Top of Records provided
(** * Per-connection engine of [coms]: read worker, write worker, [Call]

    A shallow embedding of [src/client.go].  The file holds two listings of
    [client.go]; they differ in a handful of branches of [readLoop] and
    [writeLoop], so one model covers both and a [Revision] flag selects the
    listing at exactly those branches.

    Goroutines are program-counter machines.  One [Event] is one atomic
    action of one goroutine (or one rendezvous on an unbuffered channel), and
    a schedule is a list of events, so every interleaving of the workers, of
    the callers and of the ping callback is a trace of [run]. *)

From Stdlib Require Import ZArith Strings.Byte.
From stdpp Require Import base option list gmap strings pretty.

Local Open Scope Z_scope.

(** ** Data *)

Definition bytes := list byte.

(** [int32(x)]: conversion to a signed 32-bit integer, and the arithmetic of
    [atomic.Int32], wrap around. *)
Definition int32 (z : Z) : Z := (z + 2 ^ 31) mod 2 ^ 32 - 2 ^ 31.

Inductive Revision :=
| Rev1   (* first listing, lines 1-250 *)
| Rev2.  (* second listing, lines 251-496 *)

(** Modelled from the spec: the declarations of package [protocol]
    ([Message], its type constants [Req]/[Resp], [TimeOutConfig]) are not in
    the source; section 3 and section 6 of the specification give the
    envelope as id, type (request or response), action and opaque payload. *)
Inductive MessageType := Req | Resp.

Record Message := {
  Id : string;
  Typ : MessageType;
  Action : string;
  Data : bytes
}.

Record TimeOutConfig := {
  PingPeriod : Z;
  PingWait : Z;
  ReadWait : Z
}.

(** Result of [protocol.ToMessage(msg)]: an error, or a possibly nil
    [*Message]. *)
Inductive ToMessageResult :=
| ToMessage_err
| ToMessage_ok (message : option Message).

(** A handler [h(c, message)] returns [*[]byte], nil on failure.  What it
    may do to the client it is handed is not modelled. *)
Definition Handler := Message → option bytes.

(** What [client.go] imports and does not define.  [uuid_NewString n] is the
    [n]-th string handed out by [uuid.NewString()]. *)
Class Deps := {
  any : Type;
  json_Marshal : any → option bytes;
  Message_ToBytes : Message → option bytes;
  protocol_ToMessage : bytes → ToMessageResult;
  getHandler : string → option Handler;
  uuid_NewString : nat → string
}.

(** Frames handed to the transport. *)
Inductive Frame :=
| TextMessage (msg : bytes)
| PongMessage (data : bytes)
| CloseMessage (code : Z) (text : string).

Definition CloseNormalClosure : Z := 1000.

(** ** Program counters *)

(** [readLoop]: the points where the goroutine can be suspended. *)
Inductive ReadLoopPc :=
| RL_ReadMessage                              (* c.conn.ReadMessage() *)
| RL_closeCh_send                             (* c.closeCh <- true, then return/break *)
| RL_callCh_send (callCh : nat) (message : Message)   (* callCh <- message *)
| RL_messageOut_send (msgOut : bytes)         (* c.messageOut <- msgOut *)
| RL_deferred                                 (* defer s.Remove(c.id) *)
| RL_exited.

Inductive WriteLoopPc :=
| WL_select                                   (* select { ... } *)
| WL_write (msg : bytes)                      (* NextWriter, Write(, Close) *)
| WL_pong                                     (* WriteMessage(PongMessage, {}) *)
| WL_closeFrame                               (* WriteMessage(CloseMessage, cm) *)
| WL_closeCh_send                             (* c.closeCh <- true, then return *)
| WL_deferred                                 (* defer s.Remove(c.id) *)
| WL_exited.

Inductive CallError :=
| ErrMaxPending    (* errors.New("max pending calls exceeded") *)
| ErrMarshal       (* err of json.Marshal *)
| ErrToBytes       (* err of req.ToBytes *)
| ErrTimeout.      (* errors.New("timeout") *)

(** [(resp, nil)] is [inl resp]; [(nil, err)] is [inr err]. *)
Definition CallResult := (Message + CallError)%type.

(** The ping callback installed by [makeClient]. *)
Inductive PingPc :=
| PH_pingCh_send (appData : string)           (* cli.pingCh <- []byte(appData) *)
| PH_SetWriteDeadline
| PH_returned.

Section Engine.

Context `{D : Deps}.

(** One invocation of [Call]: its program counter and its local variables
    ([req], the reference [respCh] to the channel it made, the values it is
    about to return while the deferred function runs). *)
Inductive CallPc :=
| C_entry (action : string) (data : any)    (* c.pendingCnt.Load() >= ... *)
| C_Store (req : Message) (respCh : nat)      (* c.pendingCalls.Store(req.Id, respCh) *)
| C_Add (req : Message) (respCh : nat)        (* c.pendingCnt.Add(1); req.ToBytes() *)
| C_messageOut_send (req : Message) (respCh : nat) (msgBytes : bytes)
| C_select (req : Message) (respCh : nat)     (* select { <-respCh; <-time.After } *)
| C_defer_Delete (req : Message) (respCh : nat) (ret : CallResult)
| C_defer_Add (req : Message) (respCh : nat) (ret : CallResult)
| C_returned_early (ret : CallResult)         (* returned before the Store *)
| C_returned (req : Message) (respCh : nat) (ret : CallResult).


(** ** State

    The fields of [Client] that the three functions use, the channels made by
    [Call] (a channel value is a reference: an index into [chans]), the
    goroutines, and the collaborators as far as the code drives them: the
    writes issued on [conn], the calls of [s.Remove], the strings already
    handed out by [uuid.NewString].  [messageOut] and [pingCh] are unbuffered
    and hold nothing: a send on them is a rendezvous with the [select] of
    [writeLoop]. *)
Record State := {
  c_id : string;
  timeout : TimeOutConfig;
  closeCh : list bool;                  (* make(chan bool, 1) *)
  pendingCalls : gmap string nat;       (* sync.Map *)
  pendingCnt : Z;                       (* atomic.Int32 *)
  maxPendingCalls : Z;                  (* int *)
  chans : list (list Message);          (* every make(chan *protocol.Message, 1) *)
  rl : ReadLoopPc;
  wl : WriteLoopPc;
  calls : list CallPc;
  pings : list PingPc;
  conn_writes : list (Frame * bool);    (* frame and whether the write succeeded *)
  conn_writeDeadline : Z;
  netConn_closed : bool;
  removed : list string;                (* arguments of s.Remove, oldest first *)
  uuid_next : nat
}.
Bottom of Records provided
== Work instruction ==
Print exactly, and only, the lines beginning at the top of the listing and ending at the line with "[writeLoop], so one".

== Task result ==
(** * Per-connection engine of [coms]: read worker, write worker, [Call]

    A shallow embedding of [src/client.go].  The file holds two listings of
    [client.go]; they differ in a handful of branches of [readLoop] and
    [writeLoop], so one model covers both and a [Revision] flag selects the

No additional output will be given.